To ensure the sleeve is properly...
To ensure the sleeve is properly set into the stand, Steve tack welds the 11/2-inch-long collar on both sides. He completed the opposing side (shown) weld. Since this was the last of the tack welds, Steve let the metal cool, and then clamped the completed stand in the vise and continued welding around the remaining weight-bearing tubing. He put a total of two tack welds on each adjusting nut, while the sleeve received two longer tack welds on each side. He built the other side of the stand in a similar fashion. Since its cross-leg is a solid piece of 12-inch tubing (rather than two pieces of 51/2-inch tubing and the 1-inch width of the 71/2-inch adjustment/support leg), he completed the welding more quickly.
• Port your own set of cylinder heads. For owners of Pontiac D-port heads, pick up a copy of Jim Hand's book, How to Build Max-Performance Pontiac V-8s, and follow the directions on home-porting in Chapter 7 ("Porting Pontiac D-Port Heads"). Note the small shop-vacuum hose affixed to the back of the cylinder head to collect debris from the porting process (see upper-left photo). The heads that are displayed are an actual set of Jim Hand-ported "7K3" heads owned by Floyd Hand. The carbide bit attached to the die grinder shown in the intake port is for porting demonstration purposes only! Jim has a tutorial on building a Pontiac-specific headstand in the book, which is a different design than this one, yet is also easy to build.
• The head stand holds the head in place to use a valvespring compressor to pull the springs without having to balance the head and compress the springs at the same time. Pulling the valvesprings, retainers, keepers, and valves is very helpful to ascertain the condition of the valve job and the valve seals.
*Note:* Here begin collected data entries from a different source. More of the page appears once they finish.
Lemma make_handle_eq (id v : Z) :
  0 ≤ id < 2 ^ 32 → 0 ≤ v < 2 ^ 32 → make_handle id v = v * 2 ^ 32 + id.
Proof.
  intros Hid Hv. unfold make_handle, wrap64.
  rewrite Z.shiftl_mul_pow2 by lia.
  rewrite Z.mod_small by lia.
  rewrite <- Z.lxor_lor, <- Z.add_nocarry_lxor; try done.
  all: apply Z.bits_inj'; intros n Hn; rewrite Z.land_spec, Z.bits_0.
  all: destruct (decide (n < 32)) as [Hlt|Hge].
  all: try (rewrite Z.mul_pow2_bits_low by lia; done).
  all: rewrite (Z.bits_above_log2 id n), andb_false_r; try done; try lia.
  all: destruct (decide (id = 0)) as [->|Hne]; [simpl; lia|].
  all: apply Z.log2_lt_pow2; try lia.
  all: apply Z.lt_le_trans with (2 ^ 32); try lia.
  all: apply Z.pow_le_mono_r; lia.
Qed.

Lemma get_entity_id_make_handle (id v : Z) :
  0 ≤ id < 2 ^ 32 → 0 ≤ v < 2 ^ 32 → get_entity_id (make_handle id v) = id.
Proof.
  intros Hid Hv. rewrite make_handle_eq by done.
  unfold get_entity_id, wrap32.
  rewrite Z.add_comm, Z.mod_add by lia. by apply Z.mod_small.
Qed.

Lemma get_entity_version_make_handle (id v : Z) :
  0 ≤ id < 2 ^ 32 → 0 ≤ v < 2 ^ 32 → get_entity_version (make_handle id v) = v.
Proof.
  intros Hid Hv. rewrite make_handle_eq by done.
  unfold get_entity_version, wrap32.
  rewrite Z.shiftr_div_pow2 by lia.
  rewrite Z.add_comm, Z.div_add by lia.
  rewrite Z.div_small by lia. simpl. by apply Z.mod_small.
Qed.

Lemma make_handle_range (id v : Z) :
  0 ≤ id < 2 ^ 32 → 0 ≤ v < 2 ^ 32 → 0 ≤ make_handle id v < 2 ^ 64.
Proof. intros Hid Hv. rewrite make_handle_eq by done. nia. Qed.

Lemma make_handle_inj (id v id' v' : Z) :
  0 ≤ id < 2 ^ 32 → 0 ≤ v < 2 ^ 32 → 0 ≤ id' < 2 ^ 32 → 0 ≤ v' < 2 ^ 32 →
  make_handle id v = make_handle id' v' → id = id' ∧ v = v'.
Proof.
  intros Hid Hv Hid' Hv' Heq.
  split.
  - rewrite <- (get_entity_id_make_handle id v), Heq by done.
    by apply get_entity_id_make_handle.
  - rewrite <- (get_entity_version_make_handle id v), Heq by done.
    by apply get_entity_version_make_handle.
Qed.


(** X1. Packing and unpacking agree: for an id and a version that fit 32
    bits, [make_handle] gives a 64-bit handle from which
    [get_entity_id] and [get_entity_version] read them back. *)
Theorem handle_round_trip (id v : Z) :
  0 ≤ id < 2 ^ 32 → 0 ≤ v < 2 ^ 32 →
  0 ≤ make_handle id v < 2 ^ 64 ∧
  get_entity_id (make_handle id v) = id ∧
  get_entity_version (make_handle id v) = v.
Proof.
  intros Hid Hv. split; [|split].
  - by apply make_handle_range.
  - by apply get_entity_id_make_handle.
  - by apply get_entity_version_make_handle.
Qed.

Lemma handle_round_trip_witness :
  0 ≤ make_handle 4 1 < 2 ^ 64 ∧
  get_entity_id (make_handle 4 1) = 4 ∧
  get_entity_version (make_handle 4 1) = 1.
Proof. apply (handle_round_trip 4 1); lia. Defined.

(** X2. Every 64-bit handle is the handle made of its own id and
    version, so two handles with the same id and the same version are the
    same handle. *)
Theorem handle_of_parts (e : Entity_Handle) :
  0 ≤ e < 2 ^ 64 →
  make_handle (get_entity_id e) (get_entity_version e) = e ∧
  ∀ e', 0 ≤ e' < 2 ^ 64 →
        get_entity_id e' = get_entity_id e →
        get_entity_version e' = get_entity_version e → e' = e.
Proof.
  assert (Hparts : ∀ x, 0 ≤ x < 2 ^ 64 →
            make_handle (get_entity_id x) (get_entity_version x) = x).
  { intros x Hx.
    rewrite make_handle_eq by apply wrap32_range.
    unfold get_entity_id, get_entity_version, wrap32.
    rewrite Z.shiftr_div_pow2 by lia.
    assert (Hq : 0 ≤ x / 2 ^ 32 < 2 ^ 32).
    { split; [apply Z.div_pos; lia|].
      apply Z.div_lt_upper_bound; lia. }
    rewrite (Z.mod_small (x / 2 ^ 32)) by done.
    pose proof (Z.div_mod x (2 ^ 32)). lia. }
  intros He. split; [by apply Hparts|].
  intros e' He' Hid Hver.
  rewrite <- (Hparts e' He'), <- (Hparts e He). by rewrite Hid, Hver.
Qed.

Lemma handle_of_parts_witness :
  make_handle (get_entity_id null_handle) (get_entity_version null_handle)
  = null_handle ∧
  ∀ e', 0 ≤ e' < 2 ^ 64 →
        get_entity_id e' = get_entity_id null_handle →
        get_entity_version e' = get_entity_version null_handle →
        e' = null_handle.
Proof. apply (handle_of_parts null_handle). unfold null_handle. lia. Defined.
(** ** Arrays *)

Global Arguments load {A} arr i : simpl never.
Global Arguments store {A} arr i x : simpl never.
Global Arguments mem_copy {B} dst src count : simpl never.
Global Arguments mem_move {A} arr dst src n : simpl never.
Global Arguments write_at {A} arr off c : simpl never.
Global Arguments read_at {A} arr off n : simpl never.
Global Arguments new_array {A} n : simpl never.

Section ArrayFacts.
Context {A : Type}.
Implicit Types (arr dst src : list (option A)) (x : A) (i j n : nat).

Lemma load_Some arr i x : load arr i = Some x ↔ arr !! i = Some (Some x).
Proof.
  unfold load. destruct (arr !! i) as [[y|]|]; simpl; split; congruence.
Qed.

Lemma load_lt arr i x : load arr i = Some x → (i < length arr)%nat.
Proof. rewrite load_Some. apply lookup_lt_Some. Qed.

Lemma load_ext arr arr' i j : arr !! i = arr' !! j → load arr i = load arr' j.
Proof. unfold load. by intros ->. Qed.

Lemma load_new_array n i : load (@new_array A n) i = None.
Proof.
  unfold load, new_array.
  destruct (replicate n None !! i) as [c|] eqn:E; [|done].
  apply lookup_replicate in E as [-> _]. done.
Qed.

Lemma store_Some arr i x :
  (i < length arr)%nat → store arr i x = Some (<[i := Some x]> arr).
Proof. intros H. unfold store. by rewrite decide_True. Qed.

Lemma store_inv arr i x arr' :
  store arr i x = Some arr' → (i < length arr)%nat ∧ arr' = <[i := Some x]> arr.
Proof.
  unfold store. destruct (decide _); [|done]. by intros [= <-].
Qed.

Lemma store_length arr i x arr' :
  store arr i x = Some arr' → length arr' = length arr.
Proof. intros [_ ->]%store_inv. apply length_insert. Qed.

Lemma load_store_eq arr i x arr' :
  store arr i x = Some arr' → load arr' i = Some x.
Proof.
  intros [Hlt ->]%store_inv. apply load_Some.
  by apply list_lookup_insert_eq.
Qed.

Lemma load_store_ne arr i j x arr' :
  store arr i x = Some arr' → i ≠ j → load arr' j = load arr j.
Proof.
  intros [Hlt ->]%store_inv Hne. apply load_ext.
  by apply list_lookup_insert_ne.
Qed.

Lemma mem_move_inv arr (d s n : nat) arr' :
  mem_move arr d s n = Some arr' →
  (d + n ≤ length arr)%nat ∧ (s + n ≤ length arr)%nat ∧
  arr' = take d arr ++ take n (drop s arr) ++ drop (d + n) arr.
Proof.
  unfold mem_move. destruct (decide _) as [[? ?]|]; [|done].
  by intros [= <-].
Qed.

Lemma mem_move_length arr (d s n : nat) arr' :
  mem_move arr d s n = Some arr' → length arr' = length arr.
Proof.
  intros (Hd & Hs & ->)%mem_move_inv.
  rewrite !length_app, !length_take, !length_drop. lia.
Qed.

Lemma mem_move_lookup_in arr (d s n : nat) arr' k :
  mem_move arr d s n = Some arr' → (k < n)%nat →
  arr' !! (d + k)%nat = arr !! (s + k)%nat.
Proof.
  intros (Hd & Hs & ->)%mem_move_inv Hk.
  rewrite lookup_app_r by (rewrite length_take; lia).
  rewrite length_take, Nat.min_l by lia.
  rewrite lookup_app_l by (rewrite length_take, length_drop; lia).
  rewrite lookup_take_lt by lia. rewrite lookup_drop. f_equal. lia.
Qed.

Lemma mem_move_lookup_out arr (d s n : nat) arr' j :
  mem_move arr d s n = Some arr' → (j < d ∨ d + n ≤ j)%nat →
  arr' !! j = arr !! j.
Proof.
  intros (Hd & Hs & ->)%mem_move_inv Hj.
  destruct (decide (j < d)%nat) as [Hlt|Hge].
  - rewrite lookup_app_l by (rewrite length_take; lia).
    by rewrite lookup_take_lt.
  - rewrite lookup_app_r by (rewrite length_take; lia).
    rewrite length_take, Nat.min_l by lia.
    rewrite lookup_app_r by (rewrite length_take, length_drop; lia).
    rewrite length_take, length_drop, Nat.min_l by lia.
    rewrite lookup_drop. f_equal. lia.
Qed.

Lemma read_at_lookup arr (off n k : nat) :
  read_at arr off n !! k =
  if decide (k < n)%nat then arr !! (off + k)%nat else None.
Proof.
  unfold read_at. case_decide.
  - by rewrite lookup_take_lt, lookup_drop.
  - apply lookup_take_ge. lia.
Qed.

Lemma read_at_ext arr arr' (off off' n : nat) :
  (∀ k, (k < n)%nat → arr !! (off + k)%nat = arr' !! (off' + k)%nat) →
  read_at arr off n = read_at arr' off' n.
Proof.
  intros H. apply list_eq. intros k. rewrite !read_at_lookup.
  case_decide; auto.
Qed.

Lemma write_at_inv arr (off : nat) (c : list A) arr' :
  write_at arr off c = Some arr' →
  (off + length c ≤ length arr)%nat ∧
  arr' = take off arr ++ (Some <$> c) ++ drop (off + length c) arr.
Proof.
  unfold write_at. destruct (decide _); [|done]. by intros [= <-].
Qed.

Lemma write_at_length arr (off : nat) (c : list A) arr' :
  write_at arr off c = Some arr' → length arr' = length arr.
Proof.
  intros [H ->]%write_at_inv.
  rewrite !length_app, length_take, length_fmap, length_drop. lia.
Qed.

Lemma read_at_write_at arr (off : nat) (c : list A) arr' :
  write_at arr off c = Some arr' →
  read_at arr' off (length c) = Some <$> c.
Proof.
  intros [H ->]%write_at_inv. unfold read_at.
  rewrite drop_app_length' by (rewrite length_take; lia).
  rewrite take_app_length'; [done|]. by rewrite length_fmap.
Qed.

End ArrayFacts.

Lemma mem_copy_inv {B : Type} (dst src : list B) (n : nat) (r : list B) :
  mem_copy dst src n = Some r →
  (n ≤ length src)%nat ∧ (n ≤ length dst)%nat ∧ r = take n src ++ drop n dst.
Proof.
  unfold mem_copy. destruct (decide _) as [[? ?]|]; [|done].
  by intros [= <-].
Qed.

Lemma mem_copy_length {B : Type} (dst src : list B) (n : nat) (r : list B) :
  mem_copy dst src n = Some r → length r = length dst.
Proof.
  intros (Hs & Hd & ->)%mem_copy_inv.
  rewrite length_app, length_take, length_drop. lia.
Qed.

Lemma mem_copy_lookup_lt {B : Type} (dst src : list B) (n : nat) (r : list B) i :
  mem_copy dst src n = Some r → (i < n)%nat → r !! i = src !! i.
Proof.
  intros (Hs & Hd & ->)%mem_copy_inv Hi.
  rewrite lookup_app_l by (rewrite length_take; lia).
  by apply lookup_take_lt.
Qed.

Lemma mem_copy_lookup_ge {B : Type} (dst src : list B) (n : nat) (r : list B) i :
  mem_copy dst src n = Some r → (n ≤ i)%nat → r !! i = dst !! i.
Proof.
  intros (Hs & Hd & ->)%mem_copy_inv Hi.
  rewrite lookup_app_r by (rewrite length_take; lia).
  rewrite length_take, Nat.min_l by lia.
  rewrite lookup_drop. f_equal. lia.
Qed.

Lemma load_insert_eq {A : Type} (arr : list (option A)) (i : nat) (x : A) :
  (i < length arr)%nat → load (<[i := Some x]> arr) i = Some x.
Proof. intros H. apply load_Some. by apply list_lookup_insert_eq. Qed.

Lemma load_insert_ne {A : Type} (arr : list (option A)) (i j : nat) (x : A) :
  i ≠ j → load (<[i := Some x]> arr) j = load arr j.
Proof. intros H. apply load_ext. by apply list_lookup_insert_ne. Qed.

(** ** Pools: membership and the swap-and-pop *)

Lemma has_true (p : Component_Pool) (e : Entity_Handle) :
  has p e = true ↔
  (slot e < sparse_capacity p)%nat ∧
  ∃ x, load (sparse p) (slot e) = Some x ∧ x ≠ -1.
Proof.
  unfold has. rewrite andb_true_iff, bool_decide_eq_true.
  destruct (load (sparse p) (slot e)) as [x|]; split.
  - intros [Hlt Hx]. split; [done|]. exists x. split; [done|].
    apply negb_true_iff, Z.eqb_neq in Hx. done.
  - intros [Hlt (y & [= <-] & Hy)]. split; [done|].
    by apply negb_true_iff, Z.eqb_neq.
  - by intros [_ ?].
  - by intros [_ (y & ? & _)].
Qed.

Lemma has_false_sparse (p : Component_Pool) (e : Entity_Handle) :
  (slot e < sparse_capacity p)%nat → load (sparse p) (slot e) = Some (-1) →
  has p e = false.
Proof.
  intros Hlt Hl. unfold has. rewrite Hl. simpl. apply andb_false_r.
Qed.

(** In a well-formed pool a positive membership test leads to the dense
    cell of that slot. *)
Lemma has_pool_inv (p : Component_Pool) (e : Entity_Handle) :
  pool_inv p → has p e = true →
  ∃ i d, (i < dense_count p)%nat ∧ load (sparse p) (slot e) = Some (Z.of_nat i) ∧
         load (dense p) i = Some d ∧ slot d = slot e.
Proof.
  intros Hinv [Hlt (x & Hx & Hne)]%has_true.
  destruct (pi_sparse p Hinv (slot e) Hlt) as (y & Hy & [->|(i & d & -> & Hi & Hd & Hs)]).
  - congruence.
  - exists i, d. split_and!; first [done|congruence].
Qed.

Lemma present_has (p : Component_Pool) (e : Entity_Handle) :
  pool_inv p → present p e → has p e = true.
Proof.
  intros Hinv (i & Hi & He).
  destruct (pi_dense p Hinv i Hi) as (d & Hd & Hlt & Hs).
  assert (d = e) as -> by congruence.
  apply has_true. split; [done|]. exists (Z.of_nat i). split; [done|lia].
Qed.

Lemma present_sparse (p : Component_Pool) (e : Entity_Handle) (i : nat) :
  pool_inv p → (i < dense_count p)%nat → load (dense p) i = Some e →
  load (sparse p) (slot e) = Some (Z.of_nat i).
Proof.
  intros Hinv Hi He.
  destruct (pi_dense p Hinv i Hi) as (d & Hd & Hlt & Hs).
  assert (d = e) as -> by congruence. done.
Qed.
For a hobbyist who is going to restore or port a set of heads bought at a swap meet, he would want to pull the springs and then deliver the bare heads to an automotive machine shop to be tanked to remove all accumulated dirt, oil, and varnish; then have them magnafluxed to check for cracks before proceeding. A racer can pull and test the valvesprings to ensure they still meet the manufacturer's rated open-and-closed pressures.
Tools
Welder
Bench vise
Drill press (or a heavy-duty hand drill)
Electric chop saw (or a hacksaw)
Grinding and filing tools
C-clamps
Supplies
6-foot, 14-gauge, 1-inch-square tubing (1.0 x 1.0 x 0.083)
2-foot, 16-gauge, 3/4-inch-square tubing (0.75 x 0.75 x 0.065)
1/8 and 3/8-inch drill bits
3/8-inch bolts and flanged nuts (3/8 x16)
9/16-inch wrench
Black spray paint (optional)
Grease and wax remover (optional)
Conclusion
For hobbyists who want to build their own stand, it should take approximately 4 to 5 hours or less with the proper tools. Although fancy shop equipment, such as chop saws and drill presses will speed up the build process, any form of cutting or drilling tool will get the job done. Just remember to measure twice and cut once. If you don't have welding capabilities, an oxygen propylene (propane) torch kit capable of welding can be purchased for around $70 at a local hardware store.
The most difficult part of the build is ensuring that the piece you are welding is "square" to the other piece of metal being welded. A set of squares and a friend to help you align and clamp down the pieces is very helpful. If you don't have all of the tools or assistance around the garage that you need to build a cylinder-head stand, a car club or group of hobbyists in your area can probably pool resources and build several stands in an afternoon.
According to David DuSold, "The beauty of the design is the ability to have the cylinder head rotated exactly where you need it to perform a service, and the multiple makes of head that it will [hold]. Since the cylinder-head stand can range in width from 15 to 34 inches and the vast majority of cylinder heads have "parallel" front and rear threaded accessory holes, the stand is capable of supporting short heads, such as a Turbo Buick V-6, through long heads, such as that from a straight-six engine. In addition to the adjustability, the head stand is very strong. Heavy cast-iron heads, such as the Pontiac or even heftier Ford 460, didn't cause the stand to distort or become unstable."